Here is one company's
Color Chart, other companies use different chemistry for specific colors and so have different voltages. The photon2 bright green is a higher voltage than this chart's for example. Average voltages are probably:
infrared = 1.5V
red = 1.7V
brightred = 1.9V
orange = 2.0V
yellow = 2.1V
green = 2.1V
brightgreen, aqua = 3.6V
white = 3.6V
blue = 3.6V
UV 430nM = 4.6V
Photon single battery is a CR2032 which is a 3V Lithium with 200mAh capacity.
Photon double battery is CR2016 which is also 3V Li but with only 80mAh, so the capacity of the pair is 6V at 80mAh.
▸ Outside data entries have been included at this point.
(** * Session authentication core of fastapi-user-auth

    A shallow embedding of [app/models.py], [app/auth.py], [app/services.py],
    [app/database.py], [app/routes/public.py] and the exception handlers of
    [main.py], followed by the properties of the specification that concern
    them.

    Conventions of the embedding:
    - a Python [str] is a [string], one character per element, so that
      [len] is [String.length];
    - a value stored in the session (the session travels as JSON) is a
      [value]; a Python [dict] with string keys is a [gmap string value];
    - [request.session] is a [gmap string value] threaded through every
      handler; a handler is a function from the session to an outcome and
      the session it leaves behind, because a Python exception does not
      undo the writes made before it was raised. *)

From stdpp Require Import gmap strings list fin_maps.

Local Open Scope string_scope.
Local Open Scope Z_scope.

(** ** Values, truthiness, exceptions *)

#[warnings="-register-all"]
Inductive value : Type :=
  | VNone
  | VBool (b : bool)
  | VInt (z : Z)
  | VStr (s : string)
  | VList (l : list value)
  | VDict (d : gmap string value).

(** Python's truth test, as used by [if not user_data]. *)
Definition truthy (v : value) : bool :=
  match v with
  | VNone => false
  | VBool b => b
  | VInt z => negb (z =? 0)
  | VStr s => negb (String.eqb s "")
  | VList l => match l with [] => false | _ => true end
  | VDict d => negb (bool_decide (d = ∅))
  end.

(** The exceptions the modelled code can raise.  [ValidationError] is
    pydantic's; [TypeError] is what unpacking [x] as keyword arguments raises
    when [x] is not a mapping; [AttributeError] is what [x.startswith] raises when [x] is not
    a [str]; [HashFormatError] stands for the error passlib raises on a hash
    it cannot identify or parse. *)
Inductive exn : Type :=
  | HTTPException (status_code : Z) (detail : string)
  | ValidationError
  | TypeError
  | AttributeError
  | HashFormatError.

Inductive Result (A : Type) : Type :=
  | Ok (a : A)
  | Raise (e : exn).
Arguments Ok {A} a.
Arguments Raise {A} e.

(** ** The session and the handler monad *)

Abbreviation Session := (gmap string value).

Definition M (A : Type) : Type := Session → Result A * Session.

Definition ret {A} (a : A) : M A := λ s, (Ok a, s).

Definition raise {A} (e : exn) : M A := λ s, (Raise e, s).

Definition bind {A B} (m : M A) (k : A → M B) : M B :=
  λ s, match m s with
       | (Ok a, s') => k a s'
       | (Raise e, s') => (Raise e, s')
       end.

Definition lift {A} (r : Result A) : M A := λ s, (r, s).

Notation "'let*' x ':=' m 'in' k" := (bind m (λ x, k))
  (at level 10, x name, m at level 100, k at level 200, only parsing).

(** [request.session.get(key)] *)
Definition session_get (key : string) : M (option value) :=
  λ s, (Ok (s !! key), s).

(** [request.session[key] = v] *)
Definition session_set (key : string) (v : value) : M unit :=
  λ s, (Ok tt, <[key := v]> s).

(** [request.session.pop(key, default)] *)
Definition session_pop (key : string) (default : value) : M value :=
  λ s, (Ok (match s !! key with Some v => v | None => default end),
        delete key s).

(** [request.session.clear()] *)
Definition session_clear : M unit := λ _, (Ok tt, ∅).

(** The truth test on the result of [dict.get], which is [None] when the
    key is missing. *)
Definition truthy_opt (o : option value) : bool :=
  match o with
  | Some v => truthy v
  | None => false
  end.

(** ** app/models.py *)

Record User : Type := mkUser {
  username : string;
  name : string;
  email : option string;
  role : string
}.

Record UserInDB : Type := mkUserInDB {
  db_username : string;
  db_name : string;
  hashed_pass : string;
  db_email : option string;
  db_role : string
}.

(** A [str] field with [min_length] and [max_length]. *)
Definition str_field (min_length max_length : nat) (v : value) : option string :=
  match v with
  | VStr s =>
      if (min_length <=? String.length s)%nat && (String.length s <=? max_length)%nat
      then Some s else None
  | _ => None
  end.

Arguments str_field : simpl never.

(** [username: str = Field(..., min_length=3, max_length=50)] *)
Definition validate_username (d : gmap string value) : option string :=
  v ← d !! "username"; str_field 3 50 v.

(** [name: str = Field(..., min_length=1, max_length=100)] *)
Definition validate_name (d : gmap string value) : option string :=
  v ← d !! "name"; str_field 1 100 v.

(** [email: str | None = None] *)
Definition validate_email (d : gmap string value) : option (option string) :=
  match d !! "email" with
  | None => Some None
  | Some VNone => Some None
  | Some (VStr s) => Some (Some s)
  | Some _ => None
  end.

(** [role: str = "user"] *)
Definition validate_role (d : gmap string value) : option string :=
  match d !! "role" with
  | None => Some "user"
  | Some (VStr s) => Some s
  | Some _ => None
  end.

(** [User] called with keyword arguments: every field is validated; keys that are not fields
    are ignored; any failure raises [ValidationError]. *)
Definition User_init (kwargs : gmap string value) : Result User :=
  match validate_username kwargs, validate_name kwargs,
        validate_email kwargs, validate_role kwargs with
  | Some u, Some n, Some e, Some r => Ok (mkUser u n e r)
  | _, _, _, _ => Raise ValidationError
  end.

(** [User] called on an unpacked session value: unpacking anything but a
    mapping is a [TypeError]. *)
Definition User_of_value (user_data : value) : Result User :=
  match user_data with
  | VDict d => User_init d
  | _ => Raise TypeError
  end.

Definition opt_str (o : option string) : value :=
  match o with
  | Some s => VStr s
  | None => VNone
  end.

(** [user.model_dump()] *)
Definition model_dump (u : User) : gmap string value :=
  <["username" := VStr (username u)]>
  (<["name" := VStr (name u)]>
  (<["email" := opt_str (email u)]>
  (<["role" := VStr (role u)]> ∅))).

(** The constraints an instance of [User] satisfies. *)
Definition valid_user (u : User) : Prop :=
  (3 ≤ String.length (username u) ≤ 50)%nat ∧
  (1 ≤ String.length (name u) ≤ 100)%nat.

(** The malformed payloads the specification lists: a required field is
    missing, or [username] or [name] is outside its length bounds. *)
Definition malformed (d : gmap string value) : Prop :=
  d !! "username" = None ∨ d !! "name" = None ∨
  (∃ s, d !! "username" = Some (VStr s) ∧
        (String.length s < 3 ∨ 50 < String.length s)%nat) ∨
  (∃ s, d !! "name" = Some (VStr s) ∧
        (String.length s < 1 ∨ 100 < String.length s)%nat).

(** ** app/auth.py *)

Definition get_current_user (path : string) : M User :=
  let* user_data := session_get "user" in
  if negb (truthy_opt user_data) then
    let* _ := session_set "redirect_after_login" (VStr path) in
    raise (HTTPException 401 "No autenticado")
  else
    match User_of_value (default VNone user_data) with
    | Ok u => ret u
    | Raise _ =>
        let* _ := session_clear in
        raise (HTTPException 401 "Sesión inválida")
    end.

Definition get_optional_user : M (option User) :=
  let* user_data := session_get "user" in
  if negb (truthy_opt user_data) then
    ret None
  else
    match User_of_value (default VNone user_data) with
    | Ok u => ret (Some u)
    | Raise _ => ret None
    end.

Definition require_admin (user : User) : Result User :=
  if negb (String.eqb (role user) "admin") then
    Raise (HTTPException 403
             "Acceso denegado: se requieren permisos de administrador")
  else Ok user.

(** ** app/database.py and app/services.py *)

(** The rows of the [users] table.  The query of [authenticate_user]
    selects the rows whose [username] column equals the parameter;
    [fetchone()] is the first of them. *)
Definition fetchone (db : list UserInDB) (uname : string) : option UserInDB :=
  List.find (λ row, String.eqb (db_username row) uname) db.

(** The keyword arguments of the call
    [User(username=..., name=..., email=..., role=...)]. *)
Definition row_kwargs (row : UserInDB) : gmap string value :=
  <["username" := VStr (db_username row)]>
  (<["name" := VStr (db_name row)]>
  (<["email" := opt_str (db_email row)]>
  (<["role" := VStr (db_role row)]> ∅))).

Inductive Response : Type :=
  | TemplateResponse (template : string) (message : option string)
                     (status_code : Z)
  | RedirectResponse (url : string) (status_code : Z)
  | JSONResponse (detail : string) (status_code : Z).

Section Authenticator.

(** [pwd_context.verify] of passlib, which [verify_password] calls: a
    boolean for a hash it can read, an exception for one it cannot. *)
Variable pwd_context_verify : string → string → Result bool.

Definition verify_password (plain_password hashed_password : string)
  : Result bool :=
  pwd_context_verify plain_password hashed_password.

Definition authenticate_user (db : list UserInDB) (uname password : string)
  : Result (option User) :=
  match fetchone db uname with
  | None => Ok None
  | Some result =>
      match verify_password password (hashed_pass result) with
      | Raise e => Raise e
      | Ok false => Ok None
      | Ok true =>
          match User_init (row_kwargs result) with
          | Ok u => Ok (Some u)
          | Raise e => Raise e
          end
      end
  end.

(** ** app/routes/public.py *)

Definition login (db : list UserInDB) (uname password : string) : M Response :=
  let* user := lift (authenticate_user db uname password) in
  match user with
  | None =>
      ret (TemplateResponse "login.html"
             (Some "Usuario o contraseña incorrectos") 401)
  | Some user =>
      let* _ := session_set "user" (VDict (model_dump user)) in
      let* redirect_url := session_pop "redirect_after_login" (VStr "/dashboard") in
      match redirect_url with
      | VStr url =>
          let url := if negb (String.prefix "/" url) then "/dashboard" else url in
          ret (RedirectResponse url 303)
      | _ => raise AttributeError
      end
  end.

End Authenticator.

Definition login_page (next : option string) : M Response :=
  let* _ := (match next with
             | Some n =>
                 if negb (String.eqb n "")
                 then session_set "redirect_after_login" (VStr n)
                 else ret tt
             | None => ret tt
             end) in
  ret (TemplateResponse "login.html" None 200).

Definition logout : M Response :=
  let* _ := session_clear in
  ret (RedirectResponse "/" 303).

(** ** app/routes/protected.py and app/routes/admin.py

    The dependency of a route runs before its body, with the path of the
    route as [request.url.path]. *)
Definition profile : M Response :=
  let* user := get_current_user "/profile" in
  ret (TemplateResponse "profile.html" None 200).

Definition admin_panel : M Response :=
  let* user := get_current_user "/admin" in
  let* admin := lift (require_admin user) in
  ret (TemplateResponse "admin.html" None 200).

(** ** main.py: the exception handlers

    [HTTPException] 401 and 403 have handlers of the application; any
    other [HTTPException] gets the framework's JSON answer; every other
    exception has no handler and leaves the application as a fault. *)
Definition exception_handlers (r : Result Response) : Result Response :=
  match r with
  | Ok resp => Ok resp
  | Raise (HTTPException 401 _) => Ok (RedirectResponse "/login" 303)
  | Raise (HTTPException 403 detail) =>
      Ok (TemplateResponse "error_403.html" (Some detail) 403)
  | Raise (HTTPException code detail) => Ok (JSONResponse detail code)
  | Raise e => Raise e
  end.

(** ** The remaining routes of app/routes/protected.py and
    app/routes/public.py

    The context handed to a template (the request and the user) is not
    part of [TemplateResponse]; a page is identified by its template and
    status. *)
Definition dashboard : M Response :=
  let* user := get_current_user "/dashboard" in
  ret (TemplateResponse "dashboard.html" None 200).

Definition reportes : M Response :=
  let* user := get_current_user "/dashboard/reportes" in
  ret (TemplateResponse "reportes.html" None 200).

Definition configuracion : M Response :=
  let* user := get_current_user "/configuracion" in
  ret (TemplateResponse "configuracion.html" None 200).

Definition home : M Response :=
  let* user := get_optional_user in
  ret (TemplateResponse "home.html" None 200).

(** ** oldcode.py: the login handler before [AuthService] was split off

    The lookup, the check [not result or not verify_password(...)] and the
    construction of [User] are written in the handler itself. *)
Module oldcode.
Section Login.

Variable pwd_context_verify : string → string → Result bool.

Definition login (db : list UserInDB) (uname password : string) : M Response :=
  match fetchone db uname with
  | None =>
      ret (TemplateResponse "login.html"
             (Some "Usuario o contraseña incorrectos") 401)
  | Some result =>
      let* matches := lift (verify_password pwd_context_verify password
                              (hashed_pass result)) in
      if negb matches then
        ret (TemplateResponse "login.html"
               (Some "Usuario o contraseña incorrectos") 401)
      else
        let* user := lift (User_init (row_kwargs result)) in
        let* _ := session_set "user" (VDict (model_dump user)) in
        let* redirect_url := session_pop "redirect_after_login" (VStr "/dashboard") in
        match redirect_url with
        | VStr url =>
            let url := if negb (String.prefix "/" url) then "/dashboard" else url in
            ret (RedirectResponse url 303)
        | _ => raise AttributeError
        end
  end.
So a white that lasts 10 hours on an
80mAh battery has to average somewhere around 8mA. The start current is rather higher and it tapers off over that time. These white LEDs can operate up to about 30mA, and will operate down to a small fraction of a mA for a very dim but uncredibly long lived light. I ran one on a pair of AA batteries for 2 years before it cast absolutely no light. Of course this means the forward voltage is actually rather less than the nominal 3.6V and not all white LEDs will actually do this. The Data Sheet for Panasonic 2016 shows that for 2mA the voltage per cell is only about 2.7V and falling fast. At the needed 8mA it must down to the nominal 1.8V meaning that a majority of power in the white photon light's batteries goes to heat inside the cells, not to the LED.
A red LED on a single CR2032 has
200mA to work with, but only about 1 volt to drop across the cell's internal resistance. At 2+ mA the 2032 cell is down to 2.7V and falling fast. I assume before it reaches 5mA it will be down to the LEDs nominal voltage. The yellow and green will reach nominal voltage of 2.1V at a lower current draw than the 1.7V red meaning the single cell greens last the longest.